Permanent Secretaries And The Price Of Stagnation
By Alpha Amadu Jalloh In every system, there are positions that are meant to protect continuity, preserve institutional memory, and ensure that governance does not collapse with political change. In theory, that is the purpose of Permanent Secretaries. In practice, in Sierra Leone, that promise has too often curdled into […]
By Alpha Amadu Jalloh
In every system, there are positions that are meant to protect continuity, preserve institutional memory, and ensure that governance does not collapse with political change. In theory, that is the purpose of Permanent Secretaries. In practice, in Sierra Leone, that promise has too often curdled into something else entirely.
What should have been a stabilizing force has, in many instances, become a bottleneck. What should have enabled progress has frequently slowed it. What should have served the state has, at times, appeared to serve itself.
The frustration that many Sierra Leoneans express toward Permanent Secretaries is not born out of misunderstanding of their role. It comes from lived experience. It comes from watching policies announced with urgency lose momentum once they reach the administrative core. It comes from seeing innovation struggle to survive inside ministries where hierarchy is rigid and risk is avoided. It comes from the sense that continuity has turned into permanence of control rather than consistency of service.
The term “permanent” itself deserves scrutiny. In governance, nothing should be permanent except accountability to the people. Yet the culture that has developed around these offices often creates the impression of untouchability. When a position begins to feel insulated from consequence, it risks drifting away from purpose.
Across ministries, there is a recurring complaint. Files move slowly. Decisions stall. Initiatives are delayed not by lack of policy direction but by administrative resistance. The system becomes cautious to the point of paralysis. Innovation, instead of being encouraged, is treated as disruption. New ideas are filtered, reshaped, or quietly set aside.
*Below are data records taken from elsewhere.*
(* ===== verification/ForkStore.v ===== *)
(** Storing a block in the tree: the records made by [store_and_index] fit the
    blocks, nothing is included by it, and the highest of the blocks that
    become linked is what it returns. *)

From stdpp Require Import relations.
From S2P Require Import Prelude StateMonad Records PendingState ChainDatabase BlockOps Node ForkDb ForkTree.

(** What no step changes of a record, and what it only adds. *)
Definition evolve (d d' : block_fork_data) : Prop :=
  fd_next_blocks d' = fd_next_blocks d /\ fd_is_linked d' = fd_is_linked d /\ fd_is_known d' = fd_is_known d
  /\ (fork_invalid d = true -> fork_invalid d' = true).
Definition evolved (F F' : gmap Z block_fork_data) : Prop :=
  forall x d, F !! x = Some d -> exists d', F' !! x = Some d' /\ evolve d d'.

#[export] Instance evolved_refl : Reflexive evolved.
Proof. intros F x d Hd. by exists d. Qed.

#[export] Instance evolved_trans : Transitive evolved.
Proof.
  intros F1 F2 F3 H H' x d Hd. destruct (H x d Hd) as (d2 & H2 & A1 & A2 & A3 & A4).
  destruct (H' x d2 H2) as (d3 & H3 & ? & ? & ? & ?). exists d3. split; [ done | ]. split_and!; [ congruence.. | auto ].
Qed.

Lemma evolved_insert F i d d' : F !! i = Some d -> evolve d d' -> evolved F (<[i := d']> F).
Proof.
  intros Hd He x dx Hx. destruct (decide (x = i)) as [->|Hne].
  - rewrite lookup_insert_eq. exists d'. split; [ done | ]. by simplify_eq.
  - rewrite lookup_insert_ne by done. by exists dx.
Qed.

Lemma evolved_marked F F' V change : marked change V F F' -> (forall d, evolve d (change d)) -> evolved F F'.
Proof. intros H He x d Hd. rewrite H, Hd. case_bool_decide; simpl; eexists; split; done. Qed.

(** A block that is not known and its record. *)
Definition unchecked (d : block_fork_data) : Prop := fd_is_linked d = false /\ fd_is_valid d = None.

Lemma unchecked_child dp d : unchecked dp -> link_ok dp d = true -> unchecked d.
Proof. unfold unchecked. status dp; status d; simpl; naive_solver. Qed.

Lemma fork_tree_close i di B F :
  fork_tree_but (Some i) B F -> F !! i = Some di ->
  (forall c dc, c ∈ fd_next_blocks di -> F !! c = Some dc -> link_ok di dc = true) -> fork_tree B F.
Proof.
  intros [H1 H2 H3 H4 H5] Hi Hc. split; try done. intros id b Hb.
  destruct (H2 id b Hb) as (d & dp & Hd & Hdp & Hn & Hk & Hl). exists d, dp. split_and!; try done. intros _.
  destruct (decide (i = prev_of b)) as [->|Hne]; [ | apply Hl; congruence ]. simplify_eq. by apply (Hc id).
Qed.

(** ** The record of the new block and of its parent *)
Section store.
Context (B : gmap Z full_block) (F : gmap Z block_fork_data) (id : Z) (b : full_block) (rank : Z -> nat).
Hypothesis T : fork_tree B F.
Hypothesis Hrank : ranked rank (<[id := b]> B).
Hypothesis Hnew : B !! id = None.
Hypothesis Hid : id <> 0.

Definition parent_record : block_fork_data := default fork_data_default (F !! prev_of b).
Definition own_record : block_fork_data := default fork_data_default (F !! id).
Definition with_records (cur : block_fork_data) : gmap Z block_fork_data :=
  <[id := cur]> (<[prev_of b := set_fd_next ({[ id ]} ∪ fd_next_blocks parent_record) parent_record]> F).

Lemma new_rank : (rank (prev_of b) < rank id)%nat.
Proof. apply Hrank. by rewrite lookup_insert_eq. Qed.

Lemma parent_neq : id <> prev_of b.
Proof. intros E. pose proof new_rank as H. rewrite <- E in H. lia. Qed.

Lemma old_known x b' : B !! x = Some b' -> <[id := b]> B !! x = Some b'.
Proof. intros H. rewrite lookup_insert_ne; congruence. Qed.

Lemma old_parent x y : parent B x y -> parent (<[id := b]> B) x y.
Proof. intros (b' & Hb & <-). exists b'. split; [ by apply old_known | done ]. Qed.

Lemma own_unchecked : unchecked own_record.
Proof.
  unfold own_record. destruct (F !! id) as [d|] eqn:E; [ | done ]. destruct (ft_placeholder _ _ _ T _ _ E Hnew Hid) as (? & ? & _).
  done.
Qed.

Lemma parent_record_cases :
  F !! prev_of b = Some parent_record \/ F !! prev_of b = None /\ parent_record = fork_data_default.
Proof. unfold parent_record. destruct (F !! prev_of b); auto. Qed.

Lemma with_records_other cur x : x <> id -> x <> prev_of b -> with_records cur !! x = F !! x.
Proof. intros. unfold with_records. by rewrite !lookup_insert_ne. Qed.

Lemma with_records_own cur : with_records cur !! id = Some cur.
Proof. apply lookup_insert_eq. Qed.

Lemma with_records_parent cur :
  with_records cur !! prev_of b = Some (set_fd_next ({[ id ]} ∪ fd_next_blocks parent_record) parent_record).
Proof. unfold with_records. rewrite lookup_insert_ne by apply parent_neq. apply lookup_insert_eq. Qed.

(** A block seen before keeps its record, up to the set of its children. *)
Lemma with_records_old cur x d :
  x <> id -> F !! x = Some d -> exists s, with_records cur !! x = Some (set_fd_next s d) /\ fd_next_blocks d ⊆ s
    /\ (forall c, c ∈ s -> c ∈ fd_next_blocks d \/ c = id /\ x = prev_of b).
Proof.
  intros Hne Hd. destruct (decide (x = prev_of b)) as [->|Hp].
  - assert (parent_record = d) as E by (unfold parent_record; by rewrite Hd). rewrite with_records_parent, E.
    eexists. split_and!; [ done | set_solver | ]. intros c. rewrite elem_of_union, elem_of_singleton. intros [->|?]; auto.
  - exists (fd_next_blocks d). rewrite with_records_other by done. split_and!; [ | done | auto ]. rewrite Hd. by destruct d.
Qed.

Section records.
Context (cur : block_fork_data).
Hypothesis cur_next : fd_next_blocks cur = fd_next_blocks own_record.
Hypothesis cur_known : fd_is_known cur = true.
Hypothesis cur_link : link_ok parent_record cur = true.
Hypothesis cur_reason : fork_invalid cur = true -> is_Some (fd_invalid_reason cur).

(** A record of the new tree. *)
Lemma with_records_inv x d :
  with_records cur !! x = Some d ->
  x = id /\ d = cur \/ x = prev_of b /\ x <> id /\ d = set_fd_next ({[ id ]} ∪ fd_next_blocks parent_record) parent_record
  \/ x <> id /\ x <> prev_of b /\ F !! x = Some d.
Proof.
  destruct (decide (x = id)) as [->|Hne]; [ rewrite with_records_own; intros; simplify_eq; auto | ].
  destruct (decide (x = prev_of b)) as [->|Hp]; [ rewrite with_records_parent; intros; simplify_eq; auto | ].
  rewrite with_records_other by done. auto.
Qed.

Lemma children_of_own c : c ∈ fd_next_blocks cur -> exists b' dc, B !! c = Some b' /\ prev_of b' = id /\ F !! c = Some dc
  /\ c <> id /\ c <> prev_of b /\ unchecked dc.
Proof.
  rewrite cur_next. unfold own_record. destruct (F !! id) as [d|] eqn:E; simpl; [ | set_solver ]. intros Hc.
  destruct (ft_next _ _ _ T _ _ _ E Hc) as (b' & Hb' & Hp'). destruct (ft_known _ _ _ T _ _ Hb') as (dc & dp & Hdc & Hdp & _ & _ & Hl).
  exists b', dc. rewrite Hp' in Hdp. simplify_eq. split_and!; try done.
  - congruence.
  - intros ->. pose proof (Hrank _ _ (old_known _ _ Hb')) as R. pose proof new_rank. rewrite Hp' in R. lia.
  - apply (unchecked_child d); [ pose proof own_unchecked as Ho; unfold own_record in Ho; by rewrite E in Ho | by apply Hl ].
Qed.

Lemma fork_tree_stored : fork_tree_but (Some id) (<[id := b]> B) (with_records cur).
Proof.
  split.
  - destruct (ft_root _ _ _ T) as (H0 & d & Hd & ? & ?). rewrite lookup_insert_ne by done. split; [ done | ].
    destruct (with_records_old cur 0 d) as (s & -> & _); [ congruence | done | ]. by exists (set_fd_next s d).
  - intros x b' Hb'. destruct (decide (x = id)) as [->|Hne].
    + rewrite lookup_insert_eq in Hb'. simplify_eq. exists cur, (set_fd_next ({[ id ]} ∪ fd_next_blocks parent_record) parent_record).
      rewrite with_records_own, with_records_parent. split_and!; try done. set_solver.
    + rewrite lookup_insert_ne in Hb' by done. destruct (ft_known _ _ _ T _ _ Hb') as (d & dp & Hd & Hdp & Hn & Hk & Hl).
      destruct (with_records_old cur x d Hne Hd) as (s & Hs & _). exists (set_fd_next s d).
      destruct (decide (prev_of b' = id)) as [Ep|Ep].
      * exists cur. rewrite Ep, with_records_own. split_and!; try done.
        rewrite cur_next. unfold own_record. rewrite <- Ep, Hdp. done.
      * destruct (with_records_old cur _ dp Ep Hdp) as (s' & Hs' & Hsub & _). exists (set_fd_next s' dp).
        split_and!; try done; [ set_solver | ]. intros _. by apply Hl.
  - intros x d c Hd Hc. apply with_records_inv in Hd as [[-> ->]|[(-> & _ & ->)|(Hne & _ & Hd)]].
    + apply children_of_own in Hc as (b' & _ & Hb' & Hp' & _). exists b'. split; [ by apply old_known | done ].
    + simpl in Hc. apply elem_of_union in Hc as [->%elem_of_singleton|Hc]; [ exists b; by rewrite lookup_insert_eq | ].
      destruct parent_record_cases as [Hp|[_ E]]; [ | rewrite E in Hc; set_solver ].
      apply old_parent. by eapply ft_next.
    + apply old_parent. by eapply ft_next.
  - intros x d Hd Hx H0. apply with_records_inv in Hd as [[-> ->]|[(-> & Hne & ->)|(Hne & _ & Hd)]].
    + by rewrite lookup_insert_eq in Hx.
    + rewrite lookup_insert_ne in Hx by done. destruct parent_record_cases as [Hp|[_ ->]].
      * destruct (ft_placeholder _ _ _ T _ _ Hp Hx H0) as (? & ? & ? & ? & ?). split_and!; try done. simpl. set_solver.
      * split_and!; try done. simpl. set_solver.
    + rewrite lookup_insert_ne in Hx by done. by eapply ft_placeholder.
  - intros x d Hd Hx. apply with_records_inv in Hd as [[-> ->]|[(-> & _ & ->)|(_ & _ & Hd)]]; [ auto | | by eapply ft_reason ].
    destruct parent_record_cases as [Hp|[_ E]]; [ exact (ft_reason _ _ _ T _ _ Hp Hx) | by rewrite E in Hx ].
Qed.
End records.
End store.

(** ** Marking with [recursive_mark_as_linked] and [recursive_mark_as_invalid] *)

(** The highest of the blocks [V]. *)
Definition highest_of (B : gmap Z full_block) (F : gmap Z block_fork_data) (V : gset Z)
    (best : Z * (Z * block_fork_data)) : Prop :=
  0 <= best.1 /\ (forall x bx, x ∈ V -> B !! x = Some bx -> num_of bx <= best.1)
  /\ (best = (0, (0, fork_data_default))
      \/ exists x bx d, x ∈ V /\ B !! x = Some bx /\ F !! x = Some d /\ best = (num_of bx, (x, set_fd_linked true d))).

Section marks.
Context (B : gmap Z full_block) (rank : Z -> nat) (ex : option Z) (n : node) (i : Z) (di : block_fork_data).
Hypothesis Hrank : ranked rank B.
Hypothesis HB : nd_blocks n = B.
Hypothesis T : fork_tree_but ex B (nd_fork n).
Hypothesis Hi : nd_fork n !! i = Some di.

Lemma tree_next_known id d c : nd_fork n !! id = Some d -> c ∈ fd_next_blocks d -> is_Some (B !! c).
Proof. intros Hd Hc. destruct (ft_next _ _ _ T _ _ _ Hd Hc) as (b & Hb & _). eauto. Qed.

Lemma tree_next_rank id d c : nd_fork n !! id = Some d -> c ∈ fd_next_blocks d -> (rank id < rank c)%nat.
Proof. intros Hd Hc. by eapply parent_rank, ft_next. Qed.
This is how progress dies without noise. It does not collapse dramatically. It fades through delay, through endless processes, through a preference for what is safe over what is necessary. And over time, that culture becomes self-sustaining. Those who adapt to it survive within it. Those who challenge it are often pushed out or marginalized.
The result is a civil service that can appear stable on the surface but is struggling beneath. Stability without dynamism is not strength. It is stagnation.
There is also the question of incentives. When advancement is tied more to longevity and alignment than to performance and delivery, the system naturally rewards caution. Protecting one’s position becomes more important than transforming one’s ministry. Risk becomes something to avoid rather than something to manage.
This is not unique to Sierra Leone. Bureaucracies around the world wrestle with similar tensions. But the difference lies in how systems respond to it.
In countries where the civil service functions effectively, there are strong accountability mechanisms. Performance is measured. Transparency is enforced. Leadership rotates or is evaluated rigorously. The role of senior officials is clearly defined as service to policy, not control over it.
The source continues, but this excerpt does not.